The study also has objective
of ascertaining credit appraisals and the effect bad debt provisions on income
of Commercial Banks.
1.3
HYPOTHESIS:
1.
There is high correlation between lending and
Bad debt portfolio in Nigerian Commercial Banks.
2.
The credit policies of Banks and regulatory
guidelines if properly implemented can help reduce bad and doubtful portfolios
in Nigeria Banks.
1.4
SIGNIFICANCE OF STUDY
The current spate of liquidity problem
vis-Ã -vis distress syndrome being experienced in the Banking industry is a
function of lending policies and poor credit management. This trend has given
rise to colossal losses of shareholders fund and depositors had earned savings.
Therefore this research work is apparently
going to be useful to top level managers who may find the recommendation and
suggested strategies useful in managing credit portfolios. In similar manner,
branch and credit managers will be guided on loan disbursement to ensure strict
adherence to lending guidelines and economic analysis of environment.
Banks shareholders would be
able to acquaint themselves on the adverse effect of bad debts hitherto covered
by management of their respective Banks.
Again students of Finance will find this piece of
academic work useful in their academic pursuits.
1.5
SCOPE OF STUDY
The research work limit itself to one
case-study i.e FIRST BANK PLC. The investigation was conducted at Branch level
and annual reports material made available to the researcher.

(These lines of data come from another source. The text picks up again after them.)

Lemma relation_nil present repository host c :
  relation_violations present repository host c = [] <-> satisfied present repository host c.
Proof.
  destruct c as [f rs|fs|fs|fs|fs|f w g|f wf wv|fs|[]]; cbn [relation_violations satisfied]; cbv zeta.
  - destruct (has present f); cbn [negb]; [|by split].
    rewrite flat_map_nil. split; intros H.
    + intros _ r Hr. specialize (H r Hr). apply if_nil, negb_false_iff in H. done.
    + intros r Hr. apply if_nil, negb_false_iff. by apply H.
  - apply at_most_one_nil.
  - apply at_most_one_nil.
  - rewrite if_nil, negb_false_iff, Nat.eqb_eq, <- filter_some, <- filter_at_most_one. lia.
  - rewrite if_nil, negb_false_iff. apply existsb_elem.
  - destruct (has present f) eqn:Ef; cbn [negb]; [|by split].
    destruct w as [w|].
    + destruct (value_is present f w) eqn:Ew; cbn [negb].
      * rewrite if_nil, negb_false_iff. split; [by intros|]. intros H. apply H; [done|]. by intros ? [= <-].
      * split; [|done]. intros _ _ H. specialize (H w eq_refl). congruence.
    + rewrite if_nil, negb_false_iff. split; [by intros|]. intros H. apply H; done.
  - rewrite if_nil. destruct (value_is present wf wv); [|by split]. cbn [andb].
    rewrite negb_false_iff. split; [by intros|]. intros H. by apply H.
  - apply at_most_one_nil.
  - by rewrite if_nil, negb_false_iff.
  - by rewrite if_nil, negb_false_iff.
Qed.

(** ** Theorems *)

(** The constraint evaluator reports nothing exactly when every constraint of the
    capability holds of the flags present: requires, at most one, exactly one, at least
    one, implications with and without a value, conditional requirements, context. *)
Theorem evaluateRelations_sound_complete cs present repository host :
  evaluateRelations cs present repository host = [] <->
  (forall c, c ∈ cs -> satisfied present repository host c).
Proof.
  unfold evaluateRelations. rewrite flat_map_nil.
  split; intros H c Hc; apply relation_nil; by apply H.
Qed.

The research focused on lending process
before and after disbursement up till final repayments with emphasis on
effects, causes and remedies of Bad Debt.

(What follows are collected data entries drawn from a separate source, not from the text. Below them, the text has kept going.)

(* ===== verification/TagDecision.v ===== *)
(** * Tags of M numbers

    [packages/github-tag/src/decision.ts]: which tag a merged commit must have, and what to
    do given what the remote holds. *)

From stdpp Require Import base list option strings numbers.
From Stdlib Require Import ZArith Lia.
From S2P Require Import Prelude JsString MergeNumber.
Open Scope Z_scope.

Inductive TagTarget : Set :=
| target (name sha : jstr)
| code_unavailable (reason : RepositoryCodeOutcome).

Definition resolveTagTarget (repositoryName : jstr) (mergeNumber : Z) (commitSha : jstr)
  : result MergeNumberError TagTarget :=
  match repositoryCodeOf repositoryName with
  | code_of code =>
    name ← formatMergeNumber code mergeNumber; Ok (target name (ascii_lower commitSha))
  | reason => Ok (code_unavailable reason)
  end.

Inductive RefLookup : Set := missing | found (sha objectType : jstr).

Inductive TagDecision : Set :=
| create
| already_done
| conflict (foundSha objectType : jstr).

Definition decideTagAction (expectedSha : jstr) (lookup : RefLookup) : TagDecision :=
  match lookup with
  | missing => create
  | found sha objectType =>
    let same := jeqb objectType (js "commit") && jeqb (ascii_lower sha) (ascii_lower expectedSha) in
    if same then already_done else conflict (ascii_lower sha) objectType
  end.

Definition mergeNumberOfTagName (code name : jstr) : option Z :=
  let prefix := js "M-" ++ code ++ js "-" in
  if negb (starts_with prefix name) then None
  else
    let digits := drop (length prefix) name in
    if negb (match digits with c :: r => in_range 49 57 c && forallb is_digit r | [] => false end)
       || (16 <? length digits)%nat
    then None
    else let value := num_of_digits digits in
         if is_safe_integer value then Some value else None.

(** The remote after acting on the decision: only [create] writes, a lightweight tag. *)
Definition act (expectedSha : jstr) (remote : RefLookup) : RefLookup :=
  match decideTagAction expectedSha remote with
  | create => found expectedSha (js "commit")
  | _ => remote
  end.

(** ** Theorems *)

(** A tag is created at most once and never moved: acting leaves an existing tag as it
    is, acting again changes nothing, after acting on a free name the decision is
    [already_done], and [already_done] means a lightweight tag of the expected commit;
    anything else that exists is a conflict. *)
Theorem tag_never_moved expected remote :
  (forall sha ty, remote = found sha ty -> act expected remote = remote) ∧
  act expected (act expected remote) = act expected remote ∧
  decideTagAction expected (act expected missing) = already_done ∧
  (decideTagAction expected remote = already_done <->
   ∃ sha, remote = found sha (js "commit") ∧ ascii_lower sha = ascii_lower expected) ∧
  (forall other, ascii_lower other <> ascii_lower expected ->
     decideTagAction other (act expected missing) = conflict (ascii_lower expected) (js "commit")).
Proof.
  unfold act, decideTagAction. destruct remote as [|sha ty]; cbv zeta.
  - split_and!; [done| |by rewrite !jeqb_refl| |].
    + by rewrite !jeqb_refl.
    + split; [done|]. by intros (? & ? & ?).
    + intros other Ho. rewrite (proj2 (jeqb_neq (ascii_lower expected) (ascii_lower other))) by done. done.
  - destruct (jeqb ty (js "commit") && jeqb (ascii_lower sha) (ascii_lower expected)) eqn:E;
      cbn match; rewrite ?E; split_and!; try done.
    + by rewrite !jeqb_refl.
    + split; [|done]. intros _. apply andb_prop in E as [->%jeqb_eq ?%jeqb_eq]. by exists sha.
    + intros other Ho. rewrite (proj2 (jeqb_neq (ascii_lower expected) (ascii_lower other))) by done. done.
    + by rewrite !jeqb_refl.
    + split; [done|]. intros (s & [= <- ->] & Hs). rewrite jeqb_refl in E.
      apply jeqb_neq in E. done.
    + intros other Ho. rewrite (proj2 (jeqb_neq (ascii_lower expected) (ascii_lower other))) by done. done.
Qed.

(** Tag names read back: the number of a name under a code is [n] exactly when the name
    is the printed M number of that code and [n], for [n] from 1 to the largest M number;
    so names of other codes or forms are skipped. *)
Theorem tag_name_round_trip code name n :
  all1 is_digit code = true ->
  mergeNumberOfTagName code name = Some n <-> formatMergeNumber code n = Ok name.
Proof.
  intros Hc. unfold mergeNumberOfTagName, formatMergeNumber. cbv zeta. rewrite Hc. cbn [negb].
  set (prefix := js "M-" ++ code ++ js "-").
  assert (forall d, js "M-" ++ code ++ js "-" ++ d = prefix ++ d) as Hp
    by (intros d; unfold prefix; by rewrite <- !app_assoc).
  rewrite Hp. split.
  - destruct (starts_with prefix name) eqn:Es; [|done]. cbn [negb].
    apply starts_with_spec in Es as [d ->]. rewrite drop_app_length.
    destruct d as [|c r]; [done|]. destruct (in_range 49 57 c && forallb is_digit r) eqn:Ed; [|done].
    cbn [negb orb]. destruct (16 <? length (c :: r))%nat; [done|].
    destruct (is_safe_integer (num_of_digits (c :: r))) eqn:Ei; [|done]. intros [= <-].
    apply andb_prop in Ed as [H1 H2]. apply in_range_spec in H1.
    assert (forallb is_digit (c :: r) = true) as Hd.
    { simpl. rewrite H2, andb_true_r. apply in_range_spec. lia. }
    assert (js_of_N (Z.to_N (num_of_digits (c :: r))) = c :: r) as Hpr by (apply js_of_N_of_digits; [done|lia]).
    assert (0 <= num_of_digits (c :: r)) as Hnn by by apply num_of_digits_nonneg.
    assert (num_of_digits (c :: r) <> 0) as Hnz.
    { intros E. rewrite E in Hpr. injection Hpr as Hc0 _. lia. }
    rewrite Ei. cbn [negb orb]. rewrite (proj2 (Z.ltb_ge _ _)) by lia.
    by rewrite js_of_Z_nonneg, Hpr.
  - destruct (is_safe_integer n) eqn:Ei; [|done]. cbn [negb orb].
    destruct (n <? 1) eqn:E1; [done|]. bool_to_prop. intros H. assert (name = prefix ++ js_of_Z n) as -> by congruence.
    rewrite starts_with_app, drop_app_length. cbn [negb].
    destruct (js_of_Z_pos_shape n) as (c & r & E & H1 & H2); [lia|].
    pose proof Ei as Ei'. apply is_safe_integer_spec in Ei'. unfold MAX_SAFE_INTEGER in Ei'.
    pose proof (js_of_Z_length n ltac:(lia) ltac:(lia)) as Hl. rewrite E in Hl |- *.
    rewrite H1, H2. cbn [negb orb andb]. rewrite (proj2 (Nat.ltb_ge _ _) Hl).
    rewrite <- E, num_of_js_of_Z by lia. by rewrite Ei.
Qed.
Lemma tag_name_round_trip_witness :
  mergeNumberOfTagName (js "1900") (js "M-1900-1450") = Some 1450.
Proof. apply (tag_name_round_trip (js "1900") (js "M-1900-1450") 1450 eq_refl). vm_compute. reflexivity. Defined.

The assumption of this research include the
following
(i)
That all Commercial Bank grant facilities to
worthy clients with high expectation of 100% repayments of principal plus
interests
(ii)
That all Commercial Banks in Nigeria are
governed by same operational guidelines offered and professional conduct as
issued by Central Bank of Nigeria in addition to their internal policies
The study is limited to
facility with repayment tenor of between 1 – 5 years duration.
1.6
DEFINITION OF TERMS
In order to have a common knowledge and understanding
between Research work and the meaning transmitted to its targeted
beneficiaries, it beholds that a clear and unambiguous definition of words
often used in the study be given. Although the words may have numerous
meanings, the one given
herein should be regarded
as those referred to their usage in this research work.
Some of the “words”
are defined as follows.
i)
LENDING: A
process by which a Bank customer is founds for specified purpose and
specified period of time with a promise to repay the amount borrowed and
applicable interest.
ii)
CREDIT: This involves
giving (receiving) goods or purchasing power now in return for a promise
to receive or re-pay the goods or purchasing power later. It is the sale of
goods, services or money claims in the present in exchange for promise to pay
(usually money) in the future. It includes a power to to repay both principal
and interest instalmentally or in lump – sum in the future. BAD AND DOUBTFUL
DEBT. This may be defined as a loan or debt, which has become irrecoverable at
date of maturity. A loan may be termed bad or doubtful on event of borrowers
failure to repay the loans in accordance with terms and conditions of the
agreement.
iii)
ANTICIPATORY DEFAULT: On
the other hand recognizes the happening of certain events which are ipso
factor conclusive evidence of default whether or not the loan or the interest
has fallen due”
(Banking
digest and Finance Vol. 5).
iv)
FINANCIAL INTERMEDIATION:
This is defined as financial transactions, which bring savings surplus
units together with savings deficit units so that savings can be redistributed
into their most productive uses.
v)
SECURITIES: This may be defined as something
that provides safety, freedom, from danger or anxiety, something valuable for
example a life insurance policy given as pledge for the repayment of a loan or
fulfillment of a promise or undertaking.
vi)
COLLATERAL SECURITY:
This is any security deposited by a third party to secure the
indebtedness of the customer with the advantage that in the event of bankeupty
or liquidation of the borrower, the value of such securities may be ignored in
the proof of dividend against the fail estate.